All that is wanted is how many lines in the records below include the string "left".
** Opening Dataset excerpts block **
Lemma answer_announces fd t b bc n o tmp :
  Wire.fits b ->
  announces do_req false fd t n o (answer b) (set_tmpfile bc tmp) (fun h => awaiting h fd t b bc n o tmp).
Proof.
  intros Hf. destruct (Wire.carried stack_body b Hf) as [Hl Hb]. split.
  - by apply task_msg_ok.
  - by intros h [].
  - intros h [(p & P1 & P2 & _)]. exists p. by rewrite P2.
  - intros h h' [(p & P1 & P2 & P3 & P4) W T D M]. unfold refresh. rewrite P1.
    cbn [mbind option_bind]. intros; simplify_eq. split; try done. simpl.
    eexists. rewrite lookup_insert_eq. by split_and!.
  - intros h d [P W T D M]. destruct (arrive_spec h fd d W) as (A & _). by split.
  - intros h Ha. unfold do_req, SigStream.head_of.
    cbn [bodylen cmdid SigStream.m_cmd SigStream.m_status SigStream.m_body answer].
    rewrite Hl, Hb. simpl (CMD_GET_FILE_RSP =? _). simpl (Wire.sizeof_base =? Wire.sizeof_base).
    cbn [negb]. cbv iota zeta.
    destruct (recv_task_starts h fd t b bc n o tmp Ha) as (h1 & r & lfd & E1 & R). by exists h1, r, lfd.
Qed.

Hypothesis lock_free : q_lock = 0.

(** A whole answer, however it is cut. *)
Lemma answer_received h fd t b bc n o tmp chunks c :
  (forall lfd d, k_write lfd d = zlen d) ->
  awaiting h fd t b bc n o tmp -> inq h fd = [] -> Wire.fits b ->
  Forall (fun d => d <> []) chunks -> concat chunks = SigStream.encode (answer b) ++ c ->
  c <> [] -> zlen c = n -> n < 2 ^ 31 -> o <> OPER_PUT_REQ ->
  filemd5 bc = Rfc1321.md5 c ++ [0] -> k_rename tmp (filename bc) = true ->
  exists h' r p, feed OPER_PUT_REQ do_req h fd chunks = Some (RECV_SEND, h') /\
    contents (sys (files (user h'))) (filename bc) = Some c /\
    paths (sys (files (user h'))) !! tmp = None /\
    TaskQueue.tasks (queue (user h')) !! t = Some r /\
    overstatus (base r) = OVER_OK /\ TaskData.status r = TASK_Q_FIN /\ outq h' fd = outq h fd /\
    peers (user h') !! fd = Some p /\ sock_stat p = IDLE /\ recvtask p = None.
Proof.
  intros Hw Hr Hq Hf Hall Hs Hc Hl Hsz Ho Hm Hk.
  destruct (feed_announced OPER_PUT_REQ do_req Hw _ _ _ _ _ _ _ _ (answer_announces fd t b bc n o tmp Hf)
              chunks h c) as (h1 & r1 & lfd & E1 & R1 & B1 & B2 & O1 & _);
    try done; [rewrite Hq; apply encode_nonempty|by rewrite Hq|].
  assert (Hne : tmp <> filename bc) by (destruct Hr as [_ _ _ _ [-> _]]; apply tmp_name_ne).
  destruct (finish_file_ok OPER_PUT_REQ lock_free _ h1 fd t lfd lfd c r1 R1)
    as (h2 & r2 & p2 & E2 & A1 & A2 & A3 & A4 & A5 & A6 & A7 & A8 & A9); try by rewrite B1.
  apply Z.eqb_neq in Ho. rewrite B2, Ho, app_nil_r in A6. rewrite B1 in A1, A2.
  exists h2, r2, p2. split_and!; try done; congruence.
Qed.

(** The request: the task is in [TASK_Q_RECV], the message is queued. *)
Lemma ask_for_spec h fd t p r off qs :
  peers (user h) !! fd = Some p -> p_fd p = fd -> wf_conn h fd -> Wire.fits (base r) ->
  TaskQueue.tasks (queue (user h)) !! t = Some r ->
  TaskQueue.queues off (queue (user h)) qs -> TaskQueue.detached (queue (user h)) qs t ->
  exists h1 p1 r1 qs1, ask_for h fd t = Some h1 /\
    outq h1 fd = outq h fd ++ SigStream.encode (request (base r)) /\ inq h1 fd = inq h fd /\
    wf_conn h1 fd /\ files (user h1) = files (user h) /\ now h1 = now h /\
    peers (user h1) !! fd = Some p1 /\ sock_stat p1 = PREPARE_RECVFILE /\ recvtask p1 = Some t /\
    local_in_fd p1 = local_in_fd p /\
    TaskQueue.tasks (queue (user h1)) !! t = Some r1 /\ base r1 = base r /\ sub r1 = sub (set_lastlen0 r) /\
    TaskQueue.queues off (queue (user h1)) qs1 /\ qs1 = <[TASK_Q_RECV := qs TASK_Q_RECV ++ [t]]> qs.
Proof.
  intros P1 P2 W Hf T Q1 Q2. unfold ask_for.
  rewrite (map_task_some h t _ r T). cbn [mbind option_bind].
  set (h0 := with_queue h _). assert (T0 : TaskQueue.tasks (queue (user h0)) !! t = Some (set_lastlen0 r))
    by apply lookup_insert_eq.
  rewrite T0. cbn [mbind option_bind]. unfold active_send.
  change (peers (user h0)) with (peers (user h)). rewrite P1. cbn [mbind option_bind cmdid Sig.status bodylen].
  rewrite P2. destruct (Wire.carried stack_body (base r) Hf) as [Hl _].
  change (base (set_lastlen0 r)) with (base r).
  assert (Em : create_sig_msg CMD_GET_FILE_REQ FILE_SYNC_DST_2_SRC (Wire.base_image (base r)) Wire.sizeof_base
    = SigStream.encode (request (base r))) by (rewrite <- Hl; done).
  rewrite Em. set (m := SigStream.encode _). set (ha := with_peer h0 fd _).
  assert (Wa : wf_conn ha fd) by exact W.
  destruct (reply_spec ha fd m Wa) as (W1 & I1 & O1 & U1 & N1).
  set (h1 := modify_fd_event (set_client_data ha fd m) fd EPOLLOUT) in *.
  rewrite U1. assert (Pa : peers (user ha) !! fd = Some (set_hbtime p (u32 (now h0)))) by apply lookup_insert_eq.
  rewrite Pa. cbn [mbind option_bind]. set (hb := with_peer h1 fd _).
  destruct (TaskQueue.with_task_held off (queue (user h)) qs t r (set_lastlen0 r) Q1 (or_introl Q2) T eq_refl)
    as [Q3 _].
  assert (Qb : queue (user hb) = TaskQueue.with_task (queue (user h)) t (set_lastlen0 r)).
  { unfold hb, with_peer. simpl. by rewrite U1. }
  assert (D3 : TaskQueue.detached (TaskQueue.with_task (queue (user h)) t (set_lastlen0 r)) qs t).
  { destruct Q2 as [X1 X2 X3 X4]. split; try done; simpl; by rewrite lookup_insert_eq. }
  unfold set_task. rewrite Qb, lock_free.
  destruct (TaskQueue.set_task_step Q3 TASK_Q_RECV t 0 (now hb)) as (q' & Eq & Q4 & _); [done|by left|done|].
  rewrite Eq. cbn [mbind option_bind]. destruct (set_task_shape _ _ _ _ _ _ _ Eq) as (r' & T1 & T2 & T3 & T4); [done|].
  assert (Pb : peers (user (with_queue hb q')) !! fd
    = Some (set_stat (set_hbtime p (u32 (now h0))) PREPARE_RECVFILE)).
  { simpl. apply lookup_insert_eq. }
  rewrite Pb. cbn [mbind option_bind].
  eexists _, _, r', _. split; [reflexivity|]. split; [exact O1|]. split; [exact I1|]. split; [exact W1|].
  simpl. rewrite lookup_insert_eq. rewrite U1. by split_and!.
Qed.

(** A file attached to a connection, then a message queued before it. *)
Lemma set_file_spec h fd lfd n :
  wf_conn h fd -> 0 <= lfd ->
  let h' := set_client_fd h fd lfd 0 n in
  wf_conn h' fd /\ inq h' fd = inq h fd /\ outq h' fd = outq h fd /\
  outfile h' fd = Some (lfd, 0, n) /\ user h' = user h /\ send_len (conn_of h' fd) = send_len (conn_of h fd).
Proof.
  intros [W1 W2] Hl. unfold set_client_fd. simpl. set (b := mk_buff _ _ _ lfd 0 n).
  set (h1 := emit _ _).
  assert (C1 : conn_of h1 fd = set_send (conn_of h fd) b).
  { unfold h1. change (conn_of (emit ?x _) fd) with (conn_of x fd). by rewrite conn_set, decide_True. }
  unfold wf_conn, inq, outq, outfile. rewrite C1. split_and!; try done.
  unfold MyBuff.file, b; simpl. destruct (0 <=? lfd) eqn:El; b2p; [done|lia].
Qed.

Lemma set_data_spec h fd d :
  wf_conn h fd ->
  let h' := set_client_data h fd d in
  wf_conn h' fd /\ inq h' fd = inq h fd /\ outq h' fd = outq h fd ++ d /\
  outfile h' fd = outfile h fd /\ send_len (conn_of h' fd) = send_len (conn_of h fd).
Proof.
  intros [W1 W2]. destruct (put_spec (send_buff (conn_of h fd)) d W1) as (A & B & F).
  unfold wf_conn, inq, outq, outfile, set_client_data. rewrite conn_set, decide_True by done. by simpl.
Qed.

(** The file [b] names is open under a new descriptor [lfd] and attached to
    the connection, and task [t] stands for its transfer. *)
Record attached h (fd t lfd i : Z) (c : bytes) : Prop := mk_attached {
  at_peer : exists p, peers (user h) !! fd = Some p /\ sock_stat p = SENDFILEING /\ sendtask p = Some t;
  at_conn : wf_conn h fd;
  at_file : outfile h fd = Some (lfd, 0, zlen c) /\ fds (sys (files (user h))) !! lfd = Some (i, 0) /\
    inodes (sys (files (user h))) !! i = Some c;
  at_task : exists r off qs, TaskQueue.tasks (queue (user h)) !! t = Some r /\
    processlen (sub r) = zlen c /\ TaskData.status r = TASK_Q_SEND /\
    TaskQueue.queues off (queue (user h)) qs /\ TaskQueue.held (queue (user h)) qs t
}.

Lemma attach_file_spec h fd b p off qs t rest i c :
  peers (user h) !! fd = Some p -> wf_conn h fd ->
  TaskQueue.queues off (queue (user h)) qs -> qs TASK_Q_HOME = t :: rest ->
  fsize b = zlen c -> k_open (filename b) = None ->
  paths (sys (files (user h))) !! filename b = Some i -> inodes (sys (files (user h))) !! i = Some c ->
  0 <= next (sys (files (user h))) ->
  exists h1 lfd, attach_file h fd b = Some (FILE_SYNC_DST_2_SRC, h1) /\ attached h1 fd t lfd i c /\
    outq h1 fd = outq h fd /\ inq h1 fd = inq h fd /\
    send_len (conn_of h1 fd) = send_len (conn_of h fd).
Proof.
  intros P1 W Q1 Q2 Hs Hk Hp Hi Hnx. unfold attach_file. rewrite P1. cbn [mbind option_bind].
  rewrite lock_free.
  destruct (TaskQueue.get_task_step Q1 TASK_Q_HOME t rest 0 (now h) task_mem)
    as (q1 & -> & Q3 & Q4 & _); [done|by left|done|].
  cbn [mbind option_bind]. simpl (negb _). cbv iota. destruct (TaskQueue.d_task _ _ _ Q4) as [r0 Hr0].
  rewrite (map_task_some _ t _ r0) by exact Hr0. cbn [mbind option_bind].
  set (r1 := set_sub (set_base r0 b) _). set (h2 := with_queue (with_queue h q1) _).
  change (files (user h2)) with (files (user h)).
  unfold open_localfile_4_read, open_read. rewrite Hk, Hp. cbn [fst snd]. simpl (negb _). cbv iota.
  set (f1 := mk_fs _ _ _ _ _ _). set (h3 := with_files h2 _).
  rewrite (map_task_some h3 t _ r1) by apply lookup_insert_eq. cbn [mbind option_bind].
  set (h4 := with_queue h3 _).
  destruct (TaskQueue.with_task_held off q1 _ t r0 r1 Q3 (or_introl Q4) Hr0 eq_refl) as [Q5 Q6].
  destruct (TaskQueue.with_task_held off _ _ t r1 (set_over OVER_UNKNOWN r1) Q5 Q6) as [Q7 Q8];
    [apply lookup_insert_eq|done|].
  unfold set_task. rewrite lock_free. change (queue (user h4))
    with (TaskQueue.with_task (TaskQueue.with_task q1 t r1) t (set_over OVER_UNKNOWN r1)).
  destruct (TaskQueue.set_task_held _ _ _ t TASK_Q_SEND 0 (now h4) Q7 Q8) as (off' & q' & qs' & l & Eq & Q9 & Q10);
    [done|by left|].
  rewrite Eq. cbn [mbind option_bind]. destruct (set_task_shape _ _ _ _ _ _ _ Eq) as (r' & T1 & T2 & T3 & T4); [done|].
  set (h5 := with_peer (with_queue h4 q') fd _).
  destruct (set_file_spec h5 fd (next (sys (files (user h)))) (fsize b) W Hnx) as (W6 & I6 & O6 & F6 & U6 & S6).
  eexists _, _. split; [reflexivity|]. split; [|by split_and!].
  split; [|done|..]; rewrite U6.
  - eexists. split; [apply lookup_insert_eq|done].
  - rewrite F6, Hs. split_and!; [done| |done]. apply lookup_insert_eq.
  - exists r', off', qs'. split_and!; try done; [by rewrite T4|]. right. by exists TASK_Q_SEND, l, [].
Qed.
** Closing Dataset excerpts block **
● **Solution for this problem**
3